_TASK BRIEF:_ Transcribe the records from the line containing "Definition _is_supervisor_network (remote" onward, up to and including the final line, exactly and without anything else.

_RECORDS SUPPLIED:_

(** ** Bodies *)

Definition _json_body (r : Request) : res dict + Z :=
  match r_body r with
  | None | Some (Ret JNull) => inl (Ret [])
  | Some (Ret (JDict d)) => inl (Ret d)
  | Some (Ret _) => inr 400%Z
  | Some (Raise e) => inl (Raise e)
  end.
(** [with_body r k]: a body that is no object is answered 400. *)
Definition with_body (r : Request) (w : World) (k : dict → res reply * World) : res reply * World :=
  match _json_body r with
  | inl (Ret body) => k body
  | inl (Raise e) => (Raise e, w)
  | inr status => (Ret (HttpError status), w)
  end.
(** The pieces of the body up to the limit; [None] when it is passed. *)
Fixpoint read_limited (limit total : Z) (chunks : list (list N)) : option (list N) :=
  match chunks with
  | [] => Some []
  | chunk :: chunks =>
      let total := (total + Z.of_nat (length chunk))%Z in
      if (limit <? total)%Z then None
      else match read_limited limit total chunks with Some rest => Some (chunk ++ rest) | None => None end
  end.
Inductive limited := Body (d : dict) | TooLarge | NotAnObject | Malformed.
Definition body_of (bytes : list N) : limited :=
  match bytes with
  | [] => Body []
  | _ =>
      match json_text bytes with
      | None => Malformed
      | Some text => match loads text with
                     | Raise _ => Malformed
                     | Ret JNull => Body []
                     | Ret (JDict d) => Body d
                     | Ret _ => NotAnObject
                     end
      end
  end.
Definition _json_body_limited (r : Request) (limit : Z) : limited :=
  if match r_content_length r with Some n => (limit <? n)%Z | None => false end then TooLarge
  else match read_limited limit 0 (r_chunks r) with Some bytes => body_of bytes | None => TooLarge end.

(** ** Status *)

Definition state_name (s : PairingState) : pystr :=
  match s with UNKNOWN => "UNKNOWN" | PENDING => "PENDING" | PAIRED => "PAIRED" | ERROR => "ERROR" end.
Definition is_set (s : pystr) : json := JBool (negb (bool_decide (s = []))).
Definition count {A} (l : list A) : json := JInt (Z.of_nat (length l)).
(** [asdict] of the configuration, without its secrets. *)
Definition _safe_config (c : NodeConfig) : json :=
  JDict [("addon_mode", JBool (addon_mode c)); ("gateway_url", JStr (gateway_url c));
         ("pairing_token", is_set (pairing_token c)); ("node_name", JStr (node_name c)); ("hass_url", JStr (hass_url c));
         ("hass_token", is_set (hass_token c)); ("supervisor_token", is_set (supervisor_token c));
         ("data_dir", JStr (path_str (data_dir c))); ("local_api_token", is_set (local_api_token c));
         ("identity", JDict [("super_admin_count", count (elements (super_admins (identity c))));
                             ("user_agent_map_count", count (user_agent_map (identity c)));
                             ("default_agent_id_configured", is_set (default_agent_id (identity c)));
                             ("actor_signing_configured", is_set (local_api_token c));
                             ("forbidden_commands_roles",
                                JList (map JStr (sorted_strs (dkeys (forbidden_commands (identity c))))));
                             ("addon_lifecycle_denylist_count", count (elements (addon_lifecycle_denylist (identity c))))]%py);
         ("reset_pairing", JStr (reset_pairing c)); ("reset_bootstrap", JBool (reset_bootstrap c));
         ("vision_timeout_seconds", JFloat (vision_timeout_seconds c)); ("vision_model", JStr (vision_model c))]%py.
Definition health (rt : NodeRuntime) : reply :=
  Response 200 (JDict [("ok", JBool true); ("version", JStr version); ("addon_mode", JBool (addon_mode (config rt)));
                       ("pairing_state", JStr (ascii_lower (state_name (rt_pairing rt)))); ("paired", JBool (is_paired rt));
                       ("config", _safe_config (config rt))]%py) false.
Definition conversation_info (rt : NodeRuntime) : reply :=
  Response 200 (JDict [("ok", JBool true); ("version", JStr version); ("paired", JBool (is_paired rt));
                       ("pairing_state", JStr (state_name (rt_pairing rt)));
                       ("gateway_connected", JBool (gateway_connected rt)); ("supports_streaming", JBool true);
                       ("streaming_endpoint", JStr "/v1/conversation/stream"); ("supports_vision", JBool true)]%py) false.

(** ** Commands *)

Definition no_such_command (command : pystr) : reply :=
  Response 404 (JDict [("ok", JBool false); ("error", JStr "UNKNOWN_COMMAND"); ("command", JStr command)]%py) false.
Definition run_command (command : pystr) (params : dict) (w : World) : res json * World :=
  let '(st, r) := dispatch_async handlers command params _HTTP_CALLER (commands w) in
  (r, {| runtime := runtime w; commands := st |}).
Definition command_ping (r : Request) (w : World) : res reply * World :=
  with_body r w (λ params,
    match run_command "ping" params w with
    | (Ret result, w) => (Ret (Response 200 result false), w)
    | (Raise e, w) => (Raise e, w)
    end).
Definition command_dispatch (command : pystr) (r : Request) (w : World) : res reply * World :=
  if negb (elem command _HTTP_COMMAND_ALLOWLIST) then (Ret (no_such_command command), w)
  else
    with_body r w (λ params,
      match run_command command params w with
      | (Ret result, w) => (Ret (Response 200 (JDict [("ok", JBool true); ("result", result)]%py) false), w)
      | (Raise e, w) =>
          if bool_decide (exn_type e = "UnknownCommandError"%py)
          then (Ret (no_such_command (match collect_codes (JDict params) with Ret codes => scrub_str command codes | _ => command end)), w)
          else (Raise e, w)
      end).

(** ** The hand-over of the local token *)

(** [ip_address(remote) in IPv4Network("172.30.32.0/23")]: four decimal octets
    without leading zeros; an IPv6 address is in no IPv4 network. *)
Definition octet (s : pystr) : option N :=
  match s with
  | [] => None
  | [48%N] => Some 0%N
  | 48%N :: _ => None
  | _ => if forallb is_digit s && (length s <=? 3)%nat then
           let n := undigits 10 0 (map (λ c, c - 48)%N s) in
           if (n <=? 255)%N then Some n else None
         else None
  end.
Definition ipv4 (s : pystr) : option N :=
  match map octet (split_on 46 s) with
  | [Some a; Some b; Some c; Some d] => Some (((a * 256 + b) * 256 + c) * 256 + d)%N
  | _ => None
  end.
Definition _SUPERVISOR_NETWORK : N := ((172 * 256 + 30) * 256 + 32) * 256.
Definition _is_supervisor_network (remote : option pystr) : bool :=
  match remote with
  | Some ((_ :: _) as s) => match ipv4 s with Some n => (n / 512 =? _SUPERVISOR_NETWORK / 512)%N | None => false end
  | _ => false
  end.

_ANSWER FOR THIS EXERCISE:_
Definition _is_supervisor_network (remote : option pystr) : bool :=
  match remote with
  | Some ((_ :: _) as s) => match ipv4 s with Some n => (n / 512 =? _SUPERVISOR_NETWORK / 512)%N | None => false end
  | _ => false
  end.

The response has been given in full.